L’homme démoli
Mon 5 n’est pas loin de valoir 6 et, si j’étais plus équitable qu’impulsif, ma note serait plus haute, parce que Gueule d’amour est vraiment un film magnifique, superbement réalisé, avec des trouvailles qui font vraiment regretter que Grémillon ait si peu tourné.
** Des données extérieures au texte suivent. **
(* ===== verification/GuardScan.v ===== *)
(** * The paths a commit or a push touches ([guard/src/lib.rs])

    The output of git as bytes, its two parsers (of a whole text, and of a stream
    with a cap), the bounds of the scan and the scan of a push.  Git is third-party
    code: what its processes did is an argument. *)

From S2P Require Import Prelude.
From S2P Require Import RustStr.
From S2P Require Import RustText.
From S2P Require Import AgentNames.

(** ** Bytes as text *)

Section lossy.
#[local] Open Scope N_scope.

Definition REPLACEMENT_CHARACTER : N := 65533.
Definition byte_in (lo hi b : N) : bool := (lo <=? b) && (b <=? hi).
Definition is_continuation (b : N) : bool := byte_in 128 191 b.

(** The second byte of a sequence of three and of four. *)
Definition second_of_three (b : N) : N -> bool :=
  if b =? 224 then byte_in 160 191 else if b =? 237 then byte_in 128 159 else is_continuation.
Definition second_of_four (b : N) : N -> bool :=
  if b =? 240 then byte_in 144 191 else if b =? 244 then byte_in 128 143 else is_continuation.

(** [String::from_utf8_lossy]: the longest beginning of a sequence that cannot go
    on is one replacement character. *)
Fixpoint from_utf8_lossy (bytes : list N) : ustr :=
  match bytes with
  | [] => []
  | b :: r =>
      if b <? 128 then b :: from_utf8_lossy r
      else if byte_in 194 223 b then
        match r with
        | b2 :: r2 =>
            if is_continuation b2 then ((b - 192) * 64 + (b2 - 128)) :: from_utf8_lossy r2
            else REPLACEMENT_CHARACTER :: from_utf8_lossy r
        | [] => [REPLACEMENT_CHARACTER]
        end
      else if byte_in 224 239 b then
        match r with
        | b2 :: r2 =>
            if second_of_three b b2 then
              match r2 with
              | b3 :: r3 =>
                  if is_continuation b3 then ((b - 224) * 4096 + (b2 - 128) * 64 + (b3 - 128)) :: from_utf8_lossy r3
                  else REPLACEMENT_CHARACTER :: from_utf8_lossy r2
              | [] => [REPLACEMENT_CHARACTER]
              end
            else REPLACEMENT_CHARACTER :: from_utf8_lossy r
        | [] => [REPLACEMENT_CHARACTER]
        end
      else if byte_in 240 244 b then
        match r with
        | b2 :: r2 =>
            if second_of_four b b2 then
              match r2 with
              | b3 :: r3 =>
                  if is_continuation b3 then
                    match r3 with
                    | b4 :: r4 =>
                        if is_continuation b4 then
                          ((b - 240) * 262144 + (b2 - 128) * 4096 + (b3 - 128) * 64 + (b4 - 128)) :: from_utf8_lossy r4
                        else REPLACEMENT_CHARACTER :: from_utf8_lossy r3
                    | [] => [REPLACEMENT_CHARACTER]
                    end
                  else REPLACEMENT_CHARACTER :: from_utf8_lossy r2
              | [] => [REPLACEMENT_CHARACTER]
              end
            else REPLACEMENT_CHARACTER :: from_utf8_lossy r
        | [] => [REPLACEMENT_CHARACTER]
        end
      else REPLACEMENT_CHARACTER :: from_utf8_lossy r
  end.
End lossy.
Mais voilà que, sans en avoir du tout marre de l’acteur, j’ai un peu marre de ce personnage dans quoi l’Avant-Guerre a confiné Jean Gabin : le beau gosse, souvent tête brûlée, ami des femmes qui, finalement, du fait d’un Destin implacable, en prend plein la figure : en quatre ans (1935-1939), voici La bandera, puis La belle équipe, Pepe le Moko, Quai des brumes, La bête humaine enfin Le jour se lève ! Quoi qu’on en dise, après la Guerre, si la densité des chefs d’oeuvre est moindre, la palette sera plus variée, avec le paysan émoustillé du Plaisir, le cheminot aveugle de La nuit est mon royaume, l’entrepreneur de spectacle de French cancan, le peintre cynique de La traversée de Paris (sans compter bien sûr, les mille malfrats incarnés à partir de Touchez pas au grisbi).
Gueule d’amour intervient donc en plein dans ces dernières années Trente, époque où le prestige de l’uniforme masque l’effarant état d’impréparation dans lequel des gouvernements de ganaches impuissantes ont confiné le pays. Pour l’heure, la France, deuxième empire colonial du Monde, aime ses troupes à proportion qu’elles sont exotiques. Parmi les spahis, cantonnés à Orange, un sous-officier, Lucien Bourrache (Gabin, donc) est la clef des coeurs et fait frémir de désir toute la population féminine de la bourgade.
Que, au cours d’une permission, il rencontre Madeleine (Mireille Balin, la Gaby de Pepe le Moko), demi-mondaine indifférente et désenchantée, et l’aventure commence, dans l’évidence de sa logique, un type fou de passion qui court après une femme facile, maquerellée par sa mère et soucieuse avant tout de son confort et de son demi luxe.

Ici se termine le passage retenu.